Required work —
Lines from the first one down to the one containing "size that is" in the data below are the only ones needed; please return them exactly, both ends included.

Study material —
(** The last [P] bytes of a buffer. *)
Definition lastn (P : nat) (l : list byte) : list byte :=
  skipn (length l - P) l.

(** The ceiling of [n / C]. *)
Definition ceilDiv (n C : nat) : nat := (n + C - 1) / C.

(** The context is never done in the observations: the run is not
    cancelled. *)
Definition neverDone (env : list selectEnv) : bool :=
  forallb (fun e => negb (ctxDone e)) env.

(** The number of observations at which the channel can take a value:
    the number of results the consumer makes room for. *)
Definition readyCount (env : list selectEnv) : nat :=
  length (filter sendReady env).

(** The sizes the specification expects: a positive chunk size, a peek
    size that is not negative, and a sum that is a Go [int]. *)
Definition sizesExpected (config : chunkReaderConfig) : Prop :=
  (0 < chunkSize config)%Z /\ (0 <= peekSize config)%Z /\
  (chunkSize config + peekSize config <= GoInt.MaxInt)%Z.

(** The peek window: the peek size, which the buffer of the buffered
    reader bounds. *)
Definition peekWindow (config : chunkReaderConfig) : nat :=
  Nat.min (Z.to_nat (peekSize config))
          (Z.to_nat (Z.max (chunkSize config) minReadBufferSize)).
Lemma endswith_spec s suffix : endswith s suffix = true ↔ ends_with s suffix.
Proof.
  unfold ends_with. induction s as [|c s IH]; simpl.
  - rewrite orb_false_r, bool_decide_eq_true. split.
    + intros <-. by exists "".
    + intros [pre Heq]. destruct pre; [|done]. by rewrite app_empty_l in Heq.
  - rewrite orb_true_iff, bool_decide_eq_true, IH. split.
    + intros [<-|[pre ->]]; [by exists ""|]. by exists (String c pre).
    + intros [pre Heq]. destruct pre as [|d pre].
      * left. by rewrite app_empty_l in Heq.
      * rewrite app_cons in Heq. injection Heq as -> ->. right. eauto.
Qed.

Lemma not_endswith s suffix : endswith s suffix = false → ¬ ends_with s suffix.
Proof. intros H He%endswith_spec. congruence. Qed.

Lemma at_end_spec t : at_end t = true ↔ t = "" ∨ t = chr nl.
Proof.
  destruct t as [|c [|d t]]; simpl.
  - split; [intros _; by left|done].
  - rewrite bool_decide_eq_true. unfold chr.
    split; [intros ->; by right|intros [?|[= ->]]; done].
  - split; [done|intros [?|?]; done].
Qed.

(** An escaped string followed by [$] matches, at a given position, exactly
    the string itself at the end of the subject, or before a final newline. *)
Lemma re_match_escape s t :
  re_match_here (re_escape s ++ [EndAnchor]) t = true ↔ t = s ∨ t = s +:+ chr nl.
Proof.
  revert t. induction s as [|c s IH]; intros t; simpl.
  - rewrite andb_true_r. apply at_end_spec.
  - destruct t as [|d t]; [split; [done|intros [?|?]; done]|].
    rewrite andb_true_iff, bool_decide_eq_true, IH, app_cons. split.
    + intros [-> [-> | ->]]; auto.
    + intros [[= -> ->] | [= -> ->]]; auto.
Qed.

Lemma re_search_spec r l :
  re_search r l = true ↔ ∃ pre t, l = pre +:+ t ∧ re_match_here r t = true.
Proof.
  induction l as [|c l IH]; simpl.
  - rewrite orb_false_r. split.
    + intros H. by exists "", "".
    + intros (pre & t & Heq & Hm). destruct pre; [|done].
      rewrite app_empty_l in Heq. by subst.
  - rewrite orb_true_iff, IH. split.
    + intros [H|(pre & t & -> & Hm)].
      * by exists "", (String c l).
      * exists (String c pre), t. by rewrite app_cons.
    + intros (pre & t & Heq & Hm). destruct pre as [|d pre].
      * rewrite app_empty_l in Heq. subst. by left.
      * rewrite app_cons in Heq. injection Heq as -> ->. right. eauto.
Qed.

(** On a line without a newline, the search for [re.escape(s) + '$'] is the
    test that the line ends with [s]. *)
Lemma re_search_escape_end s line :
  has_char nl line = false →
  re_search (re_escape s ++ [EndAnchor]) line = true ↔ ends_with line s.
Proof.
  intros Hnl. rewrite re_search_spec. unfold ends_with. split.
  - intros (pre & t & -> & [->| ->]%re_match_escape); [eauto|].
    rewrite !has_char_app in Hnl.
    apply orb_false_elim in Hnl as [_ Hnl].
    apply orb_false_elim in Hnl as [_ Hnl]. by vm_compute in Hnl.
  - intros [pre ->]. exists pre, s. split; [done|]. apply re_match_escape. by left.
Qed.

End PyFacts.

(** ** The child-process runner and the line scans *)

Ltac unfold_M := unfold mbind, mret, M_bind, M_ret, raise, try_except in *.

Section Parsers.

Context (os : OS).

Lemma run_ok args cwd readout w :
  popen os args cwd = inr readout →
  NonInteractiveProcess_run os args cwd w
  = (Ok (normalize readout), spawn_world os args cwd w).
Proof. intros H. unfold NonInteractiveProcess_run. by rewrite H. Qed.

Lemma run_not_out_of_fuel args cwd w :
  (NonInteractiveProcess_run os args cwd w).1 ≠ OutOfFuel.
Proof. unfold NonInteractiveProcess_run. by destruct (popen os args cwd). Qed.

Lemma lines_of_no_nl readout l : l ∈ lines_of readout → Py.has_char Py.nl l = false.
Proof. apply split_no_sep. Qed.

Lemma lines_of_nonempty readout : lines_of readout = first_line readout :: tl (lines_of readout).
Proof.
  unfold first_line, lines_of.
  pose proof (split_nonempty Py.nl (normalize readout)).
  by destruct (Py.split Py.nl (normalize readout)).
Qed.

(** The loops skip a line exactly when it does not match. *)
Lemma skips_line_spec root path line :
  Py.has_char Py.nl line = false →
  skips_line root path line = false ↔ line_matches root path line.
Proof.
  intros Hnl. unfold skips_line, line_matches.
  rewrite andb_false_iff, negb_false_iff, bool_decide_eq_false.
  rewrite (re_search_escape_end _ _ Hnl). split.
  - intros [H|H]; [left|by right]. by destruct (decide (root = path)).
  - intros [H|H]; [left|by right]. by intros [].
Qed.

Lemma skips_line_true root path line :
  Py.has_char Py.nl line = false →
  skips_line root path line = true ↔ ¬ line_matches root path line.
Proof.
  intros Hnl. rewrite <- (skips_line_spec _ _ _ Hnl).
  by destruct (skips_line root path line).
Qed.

Exercise result —
(** The last [P] bytes of a buffer. *)
Definition lastn (P : nat) (l : list byte) : list byte :=
  skipn (length l - P) l.

(** The ceiling of [n / C]. *)
Definition ceilDiv (n C : nat) : nat := (n + C - 1) / C.

(** The context is never done in the observations: the run is not
    cancelled. *)
Definition neverDone (env : list selectEnv) : bool :=
  forallb (fun e => negb (ctxDone e)) env.

(** The number of observations at which the channel can take a value:
    the number of results the consumer makes room for. *)
Definition readyCount (env : list selectEnv) : nat :=
  length (filter sendReady env).

(** The sizes the specification expects: a positive chunk size, a peek
    size that is not negative, and a sum that is a Go [int]. *)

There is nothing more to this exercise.